■ **What the task asks**: Search the records below for the string "that" and copy each line where it turns up.

■ **Source material**:
(** ** The properties at work on the sample worlds *)

Lemma C2_cache_aside_read_witness :
  findAll day_stamp [] warm_world
  = (Ok (APage sample_page), logged [CacheGet (list_cache_key [])] warm_world)
  /\ findOne "article-0" warm_world
     = (Ok (AnArticle (sample_article 0)),
        logged [CacheGet (article_cache_key "article-0")] warm_world)
  /\ fst (findOne "article-0" (sample_world 1)) = Ok (AnArticle (sample_article 0))
  /\ cache (snd (findOne "article-0" (sample_world 1)))
     = <[article_cache_key "article-0" := (AnArticle (sample_article 0), 300000)]> ∅
  /\ is_not_found (fst (findOne "article-7" (sample_world 1))).
Proof.
  destruct (C2_cache_aside_read day_stamp warm_world eq_refl) as [Hall Hone].
  destruct (C2_cache_aside_read day_stamp (sample_world 1) eq_refl) as [_ Hcold].
  specialize (Hall []). specialize (Hone "article-0").
  pose proof (Hcold "article-7") as Hmissing. specialize (Hcold "article-0").
  cbv zeta in Hall, Hone, Hcold, Hmissing.
  assert (cache warm_world !! list_cache_key [] = Some (APage sample_page, TTL)) as E1
    by (vm_compute; reflexivity).
  assert (cache warm_world !! article_cache_key "article-0"
          = Some (AnArticle (sample_article 0), TTL)) as E2
    by (vm_compute; reflexivity).
  assert (find_row "article-0" (articles (sample_world 1)) = Some (sample_row 0)) as E3
    by (vm_compute; reflexivity).
  assert (find_row "article-7" (articles (sample_world 1)) = None) as E4
    by (vm_compute; reflexivity).
  rewrite E1 in Hall. rewrite E2 in Hone.
  change (cache (sample_world 1)) with (∅ : gmap string (Payload * Z)) in Hcold, Hmissing.
  rewrite lookup_empty in Hcold, Hmissing. rewrite E3 in Hcold. rewrite E4 in Hmissing.
  split; [exact Hall|]. split; [exact Hone|].
  rewrite Hcold. cbn [fst snd]. split; [reflexivity|]. split; [reflexivity|].
  exact Hmissing.
Defined.
(** * Customer-churn notebook: data preparation, split, thresholding, metrics

    A shallow embedding of the data-processing cells of
    [customised_xgboost_customer_churn_batch_transform.ipynb].  The notebook
    is glue around pandas, numpy and scikit-learn calls; the calls it makes
    are embedded here with the semantics those libraries give them for the
    arguments the notebook passes (defaults included). *)

From Stdlib Require Import ZArith QArith Qround Qcanon Qfield Lia Lqa Bool.
From stdpp Require Import base option list numbers strings pretty sorting gmap.

(** ** IEEE-754 binary64 arithmetic of [int(0.7 * len(model_data))]

    Cell 34 computes the two cut points with a Python float
    multiplication followed by [int].  Only finite non-negative doubles
    occur, so a double is kept as an integer significand and a binary
    exponent. *)
Module Float64.
Local Open Scope Z_scope.

(** the double [mant * 2 ^ expo] *)
Record float := mkFloat { mant : Z; expo : Z }.

Definition prec : Z := 53.

(** Round the exact value [m * 2 ^ e] (with [0 <= m]) to [prec] significant
    bits, ties to even: the rounding every binary64 operation applies. *)
Definition round_nearest_even (m e : Z) : float :=
  let s := Z.log2 m + 1 - prec in
  if s <=? 0 then mkFloat m e
  else
    let q := Z.shiftr m s in
    let r := Z.land m (Z.ones s) in
    let half := Z.shiftl 1 (s - 1) in
    let q' := if (half <? r) || ((r =? half) && Z.odd q) then q + 1 else q in
    mkFloat q' (e + s).

(** the integer a double with a non-negative exponent denotes *)
Definition int_value (f : float) : Z := Z.shiftl (mant f) (expo f).

(** Python's conversion of an [int] operand to [float]: correctly rounded,
    [OverflowError] ([None]) when the result does not fit a double. *)
Definition float_of_int (n : Z) : option float :=
  let f := round_nearest_even n 0 in
  if int_value f <? 2 ^ 1024 then Some f else None.

(** [a * b] for doubles whose product lies in the normal range *)
Definition fmul (a b : float) : float :=
  round_nearest_even (mant a * mant b) (expo a + expo b).

(** [int(f)]: truncation, which is the floor for [0 <= f] *)
Definition py_int (f : float) : Z := Z.shiftr (mant f) (- expo f).

(** the literals [0.7] and [0.9]: [0x1.6666666666666p-1] and
    [0x1.ccccccccccccdp-1] *)
Definition f0_7 : float := mkFloat 6305039478318694 (-53).
Definition f0_9 : float := mkFloat 8106479329266893 (-53).

(** [int(c * n)] for a float literal [c] and an [int] [n] *)
Definition int_mul (c : float) (n : Z) : option Z :=
  nf ← float_of_int n; Some (py_int (fmul c nf)).
Lemma rejection_answer_first (t : Tables) (g : Gathering) (i : nat) (q : Query)
    (error : Thrown) :
  waiting g !! i = Some q → q_search q = Throw error → rejection g = None →
  rejection (answer t g i) = Some error.
Proof. intros Hi Hthrow Hnone. unfold answer. by rewrite Hi, Hthrow, Hnone. Qed.

Lemma rejection_answers (t : Tables) (g : Gathering) (order : list nat) (error : Thrown) :
  rejection g = Some error → rejection (foldl (answer t) g order) = Some error.
Proof.
  intros Hg. induction order as [|i order IH] using rev_ind; [done|].
  rewrite answers_snoc. by apply rejection_answer.
Qed.

(** No search that was answered failed: the handler has not failed. *)
Lemma no_rejection (t : Tables) (queries : list Query) (order : list nat) :
  (∀ j q, j ∈ order → queries !! j = Some q → ∃ aggregations, q_search q = Return aggregations) →
  rejection (foldl (answer t) (dispatch queries) order) = None.
Proof.
  intros Hok.
  destruct (gathering_inv_answers t queries order) as (_ & _ & _ & Hrej).
  destruct (rejection _) as [error|]; [|done].
  destruct (Hrej error eq_refl) as (j & q & Hwj & Hq & Hthrow).
  rewrite waiting_answers in Hwj. case_decide as Hj.
  - destruct (Hok j q Hj Hq) as [aggregations Hret]. congruence.
  - unfold dispatch in Hwj. simpl in Hwj. rewrite lookup_map_seq_0 in Hwj. congruence.
Qed.

(** Once every search has been answered without an error, [Promise.all]
    gives the responses the data streams get with an empty [packageMetadata],
    in the order of the data streams. *)
Lemma all_answered (t : Tables) (queries : list Query) (order : list nat)
    (responses : list DataStream) :
  mapM (dataStreamResponse t) queries = Some responses →
  order ≡ₚ seq 0 (length queries) →
  gathered (length queries) (foldl (answer t) (dispatch queries) order)
  = Some (Return responses).
Proof.
  intros Hresp%mapM_Some_1 Hperm. unfold gathered.
  rewrite no_rejection.
  - assert (mapM (λ i, fulfilled (foldl (answer t) (dispatch queries) order) !! i)
              (seq 0 (length queries)) = Some responses) as ->; [|done].
    apply mapM_Some_2, Forall2_same_length_lookup_2.
    { rewrite length_seq. by eapply Forall2_length. }
    intros i j d [-> Hi]%lookup_seq Hd. simpl.
    destruct (lookup_lt_is_Some_2 queries i Hi) as [q Hq].
    pose proof (Forall2_lookup_lr _ _ _ _ _ _ Hresp Hq Hd) as Hqd.
    destruct (gathering_inv_answers t queries order) as (_ & _ & Hdone & _).
    assert (waiting (foldl (answer t) (dispatch queries) order) !! i = None) as Hwi.
    { rewrite waiting_answers, decide_True; [done|]. rewrite Hperm. apply elem_of_seq. lia. }
    specialize (Hdone i q Hwi Hq). unfold dataStreamResponse in Hqd.
    destruct (q_search q) eqn:Hsearch; [|done].
    rewrite Hdone. unfold dataStreamResponse. by rewrite Hsearch.
  - intros j q _ Hq.
    destruct (Forall2_lookup_l _ _ _ _ _ Hresp Hq) as (d & _ & Hd).
    unfold dataStreamResponse in Hd. destruct (q_search q); [by eexists|done].
Qed.

(** When every search is answered without an error, then, whatever the
    order of the answers, [getListHandler] ends with [response.ok], and the
    data streams of the body are the responses the data streams get with an
    empty [packageMetadata], filtered and sorted: sharing [packageMetadata]
    between the callbacks changes no response. *)
Theorem responses_do_not_depend_on_order (t : Tables) (queries : list Query)
    (order : list nat) (responses : list DataStream) :
  mapM (dataStreamResponse t) queries = Some responses →
  order ≡ₚ seq 0 (length queries) →
  getListHandler_from t queries order
  = Some (ResponseOk
            {| data_streams :=
                 Array_sort by_last_activity (List.filter has_all_fields responses) |}).
Proof.
  intros Hresp Hperm. unfold getListHandler_from.
  by rewrite (all_answered t queries order responses Hresp Hperm).
Qed.

(** The first search that fails decides the outcome: the handler hands its
    error to the error handler, whatever the searches answered after it, and
    gives no list of data streams. *)
Theorem first_failed_search_is_reported (t : Tables) (queries : list Query)
    (before after : list nat) (i : nat) (q : Query) (error : Thrown) :
  (∀ j q', j ∈ before → queries !! j = Some q' →
     ∃ aggregations, q_search q' = Return aggregations) →
  i ∉ before →
  queries !! i = Some q →
  q_search q = Throw error →
  getListHandler_from t queries (before ++ i :: after) = Some (IngestError error).
Proof.
  intros Hok Hfresh Hq Hthrow. unfold getListHandler_from, gathered.
  rewrite foldl_app. simpl.
  rewrite (rejection_answers t _ after error); [done|].
  apply (rejection_answer_first t _ i q error); [|done|by apply no_rejection].
  rewrite waiting_answers, decide_False by done.
  unfold dispatch. simpl. by rewrite lookup_map_seq_0.
Qed.

(** As long as a search is not answered, and none has failed, the handler
    gives no answer: it never responds with a part of the list. *)
Theorem waits_for_every_search (t : Tables) (queries : list Query) (order : list nat)
    (i : nat) (q : Query) :
  (∀ j q', j ∈ order → queries !! j = Some q' →
     ∃ aggregations, q_search q' = Return aggregations) →
  i ∉ order →
  queries !! i = Some q →
  getListHandler_from t queries order = None.
Proof.
  intros Hok Hfresh Hq. unfold getListHandler_from, gathered.
  rewrite no_rejection by done.
  assert (mapM (λ j, fulfilled (foldl (answer t) (dispatch queries) order) !! j)
            (seq 0 (length queries)) = None) as ->; [|done].
  apply mapM_None_2, Exists_exists. exists i. split.
  - apply elem_of_seq. apply lookup_lt_Some in Hq. lia.
  - destruct (gathering_inv_answers t queries order) as (_ & Hwait & _ & _).
    apply (Hwait i q). rewrite waiting_answers, decide_False by done.
    unfold dispatch. simpl. by rewrite lookup_map_seq_0.
Qed.

(** When every search is answered without an error, a data stream is in the
    list of the response exactly when its search found a bucket with a
    non-empty key for each of the dataset, the namespace and the type. *)
Theorem listed_iff_all_three_found (t : Tables) (queries : list Query)
    (order : list nat) (responses : list DataStream) :
  mapM (dataStreamResponse t) queries = Some responses →
  order ≡ₚ seq 0 (length queries) →
  ∃ body,
    getListHandler_from t queries order = Some (ResponseOk body) ∧
    ∀ q aggregations d,
      q ∈ queries → q_search q = Return aggregations → dataStreamResponse t q = Some d →
      (d ∈ data_streams body ↔
       first_key (agg_dataset aggregations) ≠ "" ∧
       first_key (agg_namespace aggregations) ≠ "" ∧
       first_key (agg_type aggregations) ≠ "").
Proof.
  intros Hresp Hperm. eexists. split.
  { unfold getListHandler_from.
    by rewrite (all_answered t queries order responses Hresp Hperm). }
  intros q aggregations d Hq Hsearch Hd. simpl. unfold Array_sort.
  rewrite merge_sort_Permutation, list_elem_of_In, filter_In, <- list_elem_of_In.
  rewrite has_all_fields_spec.
  assert (d ∈ responses) as Hin.
  { apply mapM_Some_1 in Hresp. apply list_elem_of_lookup in Hq as [i Hq].
    destruct (Forall2_lookup_l _ _ _ _ _ Hresp Hq) as (d' & Hd' & Hqd').
    rewrite Hd in Hqd'. injection Hqd' as <-. by eapply list_elem_of_lookup_2. }
  assert (dataset d = first_key (agg_dataset aggregations) ∧
          namespace d = first_key (agg_namespace aggregations) ∧
          type d = first_key (agg_type aggregations)) as (-> & -> & ->); [|tauto].
  unfold dataStreamResponse in Hd. rewrite Hsearch in Hd. injection Hd as <-.
  unfold resumeDataStream.
  destruct (truthy _); [destruct (packageSavedObjectsByName t !! _)|]; done.
Qed.

Lemma filter_sublist {A : Type} (keep : A → bool) (l : list A) :
  List.filter keep l `sublist_of` l.
Proof.
  induction l as [|x l IH]; simpl; [done|].
  destruct (keep x); by constructor.
Qed.

Lemma dataStreamResponse_index (t : Tables) (q : Query) (d : DataStream) :
  dataStreamResponse t q = Some d → index d = q_name q.
Proof.
  unfold dataStreamResponse. destruct (q_search q); [|done]. intros [= <-].
  unfold resumeDataStream.
  destruct (truthy _); [destruct (packageSavedObjectsByName t !! _)|]; done.
Qed.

■ **Answer to this task**:
(** No search that was answered failed: the handler has not failed. *)
(** The first search that fails decides the outcome: the handler hands its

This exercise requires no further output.